Leipzig: City of Water
Later, continue on to the residential district of Plagwitz. If you are a good walker, the district is also easily accessible through the Clara Zetkin Park. From the city centre, cross the Sachsenbrücke bridge. In the summer, this is a meeting place for students and street artists - until late at night. In Plagwitz, however, one thing in particular catches the eye: Leipzig is truly a city of water with its three rivers and many lakes. Here, tourist boats cruise along the Karl Heine Canal and the Weisse Elster. And in addition, canoeists and rubber dinghies also enjoy themselves here against the most beautiful backdrop. And so should you. But before that, don't forget lunch. You will find restaurants around Zschochersche Strasse. The former cotton mill is also in the immediate vicinity - this now art centre offers galleries and studios as well as cafés.

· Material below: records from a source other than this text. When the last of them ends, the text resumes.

(** New pages read as zeroes, the others as before. *)
Lemma area_step_user_byte s live ms s' pt' newt dm perm va :
  mm_inv l r s live → uspace base s live ms → 0 ≤ perm < 256 →
  area_step l r s live (page_table ms) s' pt' newt dm
    (framed_tr dm perm (pt_lookup (ram s) (root_ppn (page_table ms)))) →
  0 ≤ va < 2 ^ 39 →
  user_byte (ram s') (root_ppn pt') va =
  if decide (va / PAGE_SIZE ∈ dom dm) then 0 else um s ms va.
Proof.
  intros Hinv U Hp G Hva. pose proof (va_vpn va Hva) as Hv. unfold um.
  pose proof (as_lookup _ _ _ _ _ _ _ _ _ _ G _ Hv) as Hl. unfold framed_tr in Hl.
  rewrite (as_root _ _ _ _ _ _ _ _ _ _ G). pose proof (as_inv _ _ _ _ _ _ _ _ _ _ G) as Hinv'.
  pose proof (Z.mod_pos_bound va PAGE_SIZE eq_refl) as Hm.
  destruct (dm !! (va / PAGE_SIZE)) as [f|] eqn:E.
  - rewrite decide_True by (by eapply elem_of_dom_2).
    rewrite (user_byte_page _ _ _ _ Hl). unfold load_byte.
    assert (Hf : 0 ≤ f < 2 ^ 44).
    { apply (live_range l r s' _ f Hinv'). apply elem_of_union. right. apply elem_of_img. eauto. }
    rewrite PageTableEntry_ppn_new by (done || by apply lor_V_range).
    rewrite (proj1 (page_addr_div _ _ Hm)), (proj2 (page_addr_div _ _ Hm)).
    rewrite (as_zero _ _ _ _ _ _ _ _ _ _ G _ _ E). unfold zero_page.
    apply lookup_total_replicate_2. rewrite page_len_nat. unfold PAGE_SIZE in *. lia.
  - rewrite decide_False by (by apply not_elem_of_dom).
    destruct (pt_lookup (ram s) (root_ppn (page_table ms)) (va / PAGE_SIZE)) as [e|] eqn:Ee.
    + rewrite (user_byte_page _ _ _ _ Hl), (user_byte_page _ _ _ _ Ee). unfold load_byte.
      rewrite (proj1 (page_addr_div _ _ Hm)). f_equal.
      pose proof Ee as Ea. rewrite (us_lookup _ _ _ _ U) in Ea by done.
      apply areas_tr_Some in Ea as [(a & f & Ha & Hf & ->)|Hb].
      * rewrite (data_frame_ppn l r _ Hinv U a _ f Ha Hf).
        destruct (data_frame_live l r _ Hinv U a _ f Ha Hf) as (? & ? & _).
        by apply (as_pages _ _ _ _ _ _ _ _ _ _ _ G).
      * apply Hbase in Hb. assert (Hn : PageTableEntry_ppn e ∉ live ∪ list_to_set newt ∪ img dm).
        { intros Hin. apply (live_range l r s') in Hin; [lia|done]. }
        apply (as_other _ _ _ _ _ _ _ _ _ _ G); [|set_solver].
        rewrite (as_frames _ _ _ _ _ _ _ _ _ _ G). intros [Hf|Hf]%elem_of_app; [|set_solver].
        apply (uspace_frames_live _ U) in Hf. set_solver.
    + unfold user_byte, user_pa. rewrite Hl, Ee. done.
Qed.

(** The result of pushing the area [a] with the bytes [d] at its start. *)
Record pushed (s : mm) (live : gset Z) (ms : MemorySet) (a : MapArea) (d : list Z)
    (s' : mm) (live' : gset Z) (ms' : MemorySet) : Prop := {
  pu_inv : mm_inv l r s' live';
  pu_space : uspace base s' live' ms';
  pu_sub : live ⊆ live';
  pu_areas : ∃ dm, areas ms' = areas ms ++ [mkArea (vpn_range a) dm Framed (map_perm a)];
  pu_bytes va : 0 ≤ va < 2 ^ 39 →
    um s' ms' va =
    if decide (range_l (vpn_range a) * PAGE_SIZE ≤ va < range_l (vpn_range a) * PAGE_SIZE + len d)
    then d !!! Z.to_nat (va - range_l (vpn_range a) * PAGE_SIZE)
    else if decide (va / PAGE_SIZE ∈ range_vpns a) then 0 else um s ms va;
  pu_owned f : f ∈ owned ms' → f ∈ owned ms ∨ f ∉ live;
  pu_pages q : q ∈ live → q ∉ owned ms → get_bytes_array (ram s') q = get_bytes_array (ram s) q;
  pu_free : mm_free s - 3 * len (range_vpns a) ≤ mm_free s';
}.

Lemma push_none_pushed s live ms a :
  mm_inv l r s live → uspace base s live ms → new_area_ok s ms a →
  3 * len (range_vpns a) ≤ mm_free s →
  ∃ s' live' ms', MemorySet_push ms a None s = Ok (ms', s') ∧ pushed s live ms a [] s' live' ms'.
Proof.
  intros Hinv U Ha Hfree.
  destruct (push_spec l r base s live ms a Hinv U Ha Hfree)
    as (pt' & s' & newt & dm & Hrun & Hdom & Hlen & G & U').
  eexists s', _, _. split; [exact Hrun|].
  assert (Hsz : Z.of_nat (size dm) = len (range_vpns a)).
  { rewrite <- size_dom, Hdom, size_list_to_set; [done|apply NoDup_seqZ]. }
  split; [apply G|exact U'|set_solver|by eexists| | | |].
  - intros va Hva. rewrite decide_False by (unfold len; simpl; lia). unfold um at 1. cbn [page_table].
    rewrite (area_step_user_byte s live ms s' pt' newt dm (map_perm a) va) by (done || apply Ha).
    rewrite Hdom. apply decide_ext. by rewrite elem_of_list_to_set.
  - intros f Hf. apply (elem_of_list_to_set (C := gset Z)) in Hf.
    rewrite (owned_push ms pt' newt) in Hf by apply G.
    apply elem_of_union in Hf as [[Hf|Hf]%elem_of_union|Hf].
    + left. by apply elem_of_list_to_set in Hf.
    + right. apply (as_fresh _ _ _ _ _ _ _ _ _ _ G). by apply elem_of_list_to_set in Hf.
    + right. apply elem_of_img in Hf as [v Hv]. by apply (as_dfresh _ _ _ _ _ _ _ _ _ _ G v f).
  - intros q Hq Hn. apply (as_pages _ _ _ _ _ _ _ _ _ _ _ G); [done|].
    intros Hp. apply Hn. unfold owned. apply elem_of_app. by left.
  - rewrite (as_free _ _ _ _ _ _ _ _ _ _ G). lia.
Qed.

Lemma push_some_run ms a d s pt' a' s1 :
  map_type a' = Framed →
  MemorySet_push ms a None s = Ok (mkMS pt' (areas ms ++ [a']), s1) →
  MemorySet_push ms a (Some d) s =
  (copy_data_loop (S (length d)) pt' d 0 (range_l (vpn_range a')) ;;
   ret (mkMS pt' (areas ms ++ [a']))) s1.
Proof.
  intros Ht. unfold MemorySet_push, bind.
  destruct (MapArea_map a (page_table ms) s) as [[[a1 pt1] s2]|]; [|done].
  unfold ret. intros [= -> Ea ->]. apply app_inv_head in Ea. injection Ea as ->.
  unfold MapArea_copy_data. rewrite Ht. done.
Qed.

(** The pages of the last area are mapped. *)
Lemma pushed_mapped s live ms a s' live' ms' n :
  pushed s live ms a [] s' live' ms' → new_area_ok s ms a → n ≤ len (range_vpns a) * PAGE_SIZE →
  user_mapped (ram s') (root_ppn (page_table ms')) (range_l (vpn_range a) * PAGE_SIZE) n.
Proof.
  intros P Ha Hn va Hva. destruct (pu_areas _ _ _ _ _ _ _ _ P) as [dm Ea].
  destruct (na_range _ _ _ Ha) as [? ?].
  set (b := mkArea (vpn_range a) dm Framed (map_perm a)) in *.
  assert (Hb : b ∈ areas ms') by (rewrite Ea; set_solver).
  pose proof (us_areas _ _ _ _ (pu_space _ _ _ _ _ _ _ _ P)) as Hok. rewrite Forall_forall in Hok.
  assert (Hv : va / PAGE_SIZE ∈ range_vpns b).
  { apply elem_of_seqZ. unfold b. cbn [vpn_range]. unfold len, range_vpns in Hn. rewrite length_seqZ in Hn.
    unfold PAGE_SIZE in *. split; [apply Z.div_le_lower_bound; lia|apply Z.div_lt_upper_bound; lia]. }
  destruct (uarea_page b _ (Hok b Hb) Hv) as [f Hf].
  unfold user_pa. rewrite (uspace_lookup _ (pu_space _ _ _ _ _ _ _ _ P) b _ f Hb Hf). simpl. eauto.
Qed.

Lemma user_written_uspace s live ms ptr d s' :
  mm_inv l r s live → uspace base s live ms → frame_allocator s' = frame_allocator s →
  user_written (ram s) (page_table ms) ptr d (ram s') →
  mm_inv l r s' live ∧ uspace base s' live ms ∧
  (∀ q, q ∈ live → q ∉ owned ms → get_bytes_array (ram s') q = get_bytes_array (ram s) q).
Proof.
  intros Hinv U Hfa W. split_and!.
  - split; [rewrite Hfa; apply Hinv|apply W].
  - apply (uspace_local _ U). apply W.
  - intros q Hq Hn. apply (written_pages _ _ _ _ _ W). intros v e Hv.
    rewrite (us_lookup _ _ _ _ U) by done. intros [(a & f & Ha & Hf & ->)|Hb]%areas_tr_Some.
    + rewrite (data_frame_ppn l r _ Hinv U a v f Ha Hf). intros ->. apply Hn. unfold owned.
      apply elem_of_app. right. apply elem_of_areas_frames. eauto.
    + apply Hbase in Hb. apply (live_range l r s) in Hq; [lia|done].
Qed.

Lemma push_some_pushed s live ms a d :
  mm_inv l r s live → uspace base s live ms → new_area_ok s ms a →
  3 * len (range_vpns a) ≤ mm_free s → 0 < len (range_vpns a) →
  len d ≤ len (range_vpns a) * PAGE_SIZE → Forall is_byte d →
  ∃ s' live' ms', MemorySet_push ms a (Some d) s = Ok (ms', s') ∧ pushed s live ms a d s' live' ms'.
Proof.
  intros Hinv U Ha Hfree Hne Hd Hb.
  destruct (push_none_pushed s live ms a Hinv U Ha Hfree) as (s1 & live' & ms1 & Hrun & P).
  pose proof P as [I1 U1 S1 [dm Ea] B1 O1 P1 F1].
  destruct (na_range _ _ _ Ha) as [? ?].
  assert (Hlen : len (range_vpns a) = range_r (vpn_range a) - range_l (vpn_range a)).
  { unfold len, range_vpns. rewrite length_seqZ. lia. }
  destruct ms1 as [pt1 ar1]. simpl in Ea. subst ar1.
  rewrite (push_some_run _ _ _ _ _ _ _ (eq_refl : map_type (mkArea (vpn_range a) dm Framed (map_perm a)) = Framed) Hrun).
  destruct (copy_data_loop_spec pt1 d Hb (S (length d)) s1 0 (range_l (vpn_range a))) as (s2 & Hrun2 & Hfa & W).
  - apply I1.
  - apply U1.
  - apply (uspace_separate l r base I1 U1 Hbase).
  - apply (uspace_inj l r base I1 U1 Hbase Huniq).
  - pose proof (len_nonneg d). lia.
  - unfold PAGE_SIZE in *. lia.
  - unfold len. lia.
  - lia.
  - unfold PAGE_SIZE in *. lia.
  - apply (pushed_mapped s live ms a s1 live' _ _ P Ha). unfold PAGE_SIZE in *. lia.
  - rewrite drop_0 in W.
    destruct (user_written_uspace s1 live' _ _ _ s2 I1 U1 Hfa W) as (I2 & U2 & P2).
    eexists s2, live', _. split; [by rewrite (bind_run _ _ _ _ _ Hrun2)|].
    split; try done.
    + by eexists.
    + intros va Hva. unfold um at 1. cbn [page_table]. rewrite (written_bytes _ _ _ _ _ W) by done.
      destruct (decide _); [done|]. change (user_byte _ _ va) with (um s1 (mkMS pt1 (areas ms ++ [mkArea (vpn_range a) dm Framed (map_perm a)])) va).
      rewrite B1 by done. rewrite decide_False by (unfold len; simpl; lia). done.
    + intros q Hq Hn. rewrite P2; [by apply P1|by apply S1|]. intros [?|?]%O1; done.
    + unfold mm_free. rewrite Hfa. exact F1.
Qed.
End push.

(** ** [from_elf] *)
Definition load_ph (elf : ElfFile) (i : Z) : option ProgramHeader :=
  ph ← elf_program_header elf i;
  type ← ph_get_type ph;
  if type =? PT_LOAD then Some ph else None.
(** The segments to load, in file order. *)
Definition loads (elf : ElfFile) : list ProgramHeader :=
  omap (load_ph elf) (seqZ 0 (elf_ph_count elf)).

Definition ph_lo (ph : ProgramHeader) : Z := ph_virtual_addr ph / PAGE_SIZE.
Definition ph_hi (ph : ProgramHeader) : Z :=
  (ph_virtual_addr ph + ph_mem_size ph + 4095) / PAGE_SIZE.
Definition ph_vpns (ph : ProgramHeader) : list Z := seqZ (ph_lo ph) (ph_hi ph - ph_lo ph).

Record ph_ok (elf : ElfFile) (ph : ProgramHeader) : Prop := {
  pk_va : 0 ≤ ph_virtual_addr ph;
  pk_mem : 0 < ph_mem_size ph;
  pk_end : ph_virtual_addr ph + ph_mem_size ph ≤ 2 ^ 38 - 4096;
  pk_off : 0 ≤ ph_offset ph;
  pk_file : 0 ≤ ph_file_size ph ≤ ph_mem_size ph;
  pk_input : ph_offset ph + ph_file_size ph ≤ len (elf_input elf);
  pk_align : ph_virtual_addr ph mod PAGE_SIZE = ph_offset ph mod PAGE_SIZE;
}.

(** A well-formed executable: segments inside the file, in user space, on
    pages of their own, with congruent addresses and offsets. *)
Record elf_ok (elf : ElfFile) : Prop := {
  eo_magic : elf_magic elf = [0x7f; 0x45; 0x4c; 0x46];
  eo_headers i : 0 ≤ i < elf_ph_count elf →
    ∃ ph type, elf_program_header elf i = Some ph ∧ ph_get_type ph = Some type;
  eo_loads : Forall (ph_ok elf) (loads elf);
  eo_pages : NoDup (loads elf ≫= ph_vpns);
  eo_bytes : Forall is_byte (elf_input elf);
  eo_size : len (elf_input elf) < 2 ^ 63;
}.

(** The segment is in user memory: the bytes of the file, then zeroes. *)
Definition segment_loaded (s : mm) (ms : MemorySet) (elf : ElfFile) (ph : ProgramHeader) : Prop :=
  (∀ i, 0 ≤ i < ph_file_size ph →
     um s ms (ph_virtual_addr ph + i) = elf_input elf !!! Z.to_nat (ph_offset ph + i)) ∧
  (∀ i, ph_file_size ph ≤ i < ph_mem_size ph → um s ms (ph_virtual_addr ph + i) = 0).

Section segment.
Context (elf : ElfFile) (ph : ProgramHeader) (Hph : ph_ok elf ph).

Definition ph_area : MapArea := mkArea (mkRange (ph_lo ph) (ph_hi ph)) ∅ Framed (ph_map_perm ph).
(** The bytes [from_elf] copies: from the page boundary below the offset. *)
Definition ph_data : list Z :=
  take (Z.to_nat (ph_offset ph mod PAGE_SIZE + ph_file_size ph))
    (drop (Z.to_nat (ph_offset ph - ph_offset ph mod PAGE_SIZE)) (elf_input elf)).

Lemma ph_bounds :
  0 ≤ ph_lo ph < ph_hi ph ∧ ph_hi ph < 2 ^ 26 ∧
  ph_lo ph * PAGE_SIZE = ph_virtual_addr ph - ph_virtual_addr ph mod PAGE_SIZE ∧
  ph_virtual_addr ph + ph_mem_size ph ≤ ph_hi ph * PAGE_SIZE.
Proof.
  destruct Hph. unfold ph_lo, ph_hi, PAGE_SIZE in *.
  set (e := ph_virtual_addr ph + ph_mem_size ph) in *.
  pose proof (Z.div_mod (ph_virtual_addr ph) 4096). pose proof (Z.mod_pos_bound (ph_virtual_addr ph) 4096).
  pose proof (Z.div_mod (e + 4095) 4096). pose proof (Z.mod_pos_bound (e + 4095) 4096). lia.
Qed.

Lemma ph_area_new :
  MapArea_new (VirtAddr_from (ph_virtual_addr ph))
    (VirtAddr_from (ph_virtual_addr ph +u ph_mem_size ph)) Framed (ph_map_perm ph) = Ok ph_area.
Proof.
  destruct ph_bounds as (Hlo & Hhi & _ & _). destruct Hph. unfold MapArea_new.
  rewrite uadd_small, !VirtAddr_from_mod, !Z.mod_small by lia.
  unfold VirtAddr_floor, VirtAddr_ceil. rewrite usub_small, uadd_small by (unfold PAGE_SIZE; lia).
  replace (ph_virtual_addr ph + ph_mem_size ph - 1 + PAGE_SIZE)
    with (ph_virtual_addr ph + ph_mem_size ph + 4095) by (unfold PAGE_SIZE; lia).
  fold (ph_lo ph) (ph_hi ph).
  rewrite (proj2 (VPNRange_new_Ok (ph_lo ph) (ph_hi ph) _)) by (split; [lia|done]). done.
Qed.

Lemma ph_data_slice :
  len (elf_input elf) < 2 ^ 63 →
  slice (elf_input elf) (ph_offset ph -u ph_offset ph mod 4096) (ph_offset ph +u ph_file_size ph) = Ok ph_data.
Proof.
  intros Hl. destruct Hph. pose proof (Z.mod_pos_bound (ph_offset ph) 4096).
  pose proof (Z.mod_le (ph_offset ph) 4096).
  rewrite usub_small, uadd_small by lia. apply slice_Ok. split; [lia|]. unfold ph_data, PAGE_SIZE.
  do 2 f_equal. lia.
Qed.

And in the afternoon: Those who don't want to stay in Plagwitz can once again head for the nightlife and party mile of Karl-Liebknecht-Strasse. A wide variety of shops, cafés and restaurants await you here. Or visit Leipzig's main railway station: it is not only Europe's largest terminus station, but also features a huge shopping centre along the main station promenade. A wide range of culinary delights awaits you in Karl-Heine-Strasse and bars and pubs are waiting to be discovered in the Barfussgässchen. You decide.
Is there anything missing? Perhaps a particularly beautiful view of Leipzig? The 91-metre-high viewing platform of the Monument to the Battle of the Nations, one of the city's most important landmarks, offers just that. It is particularly charming there in the evening time. Don't forget to take some photos.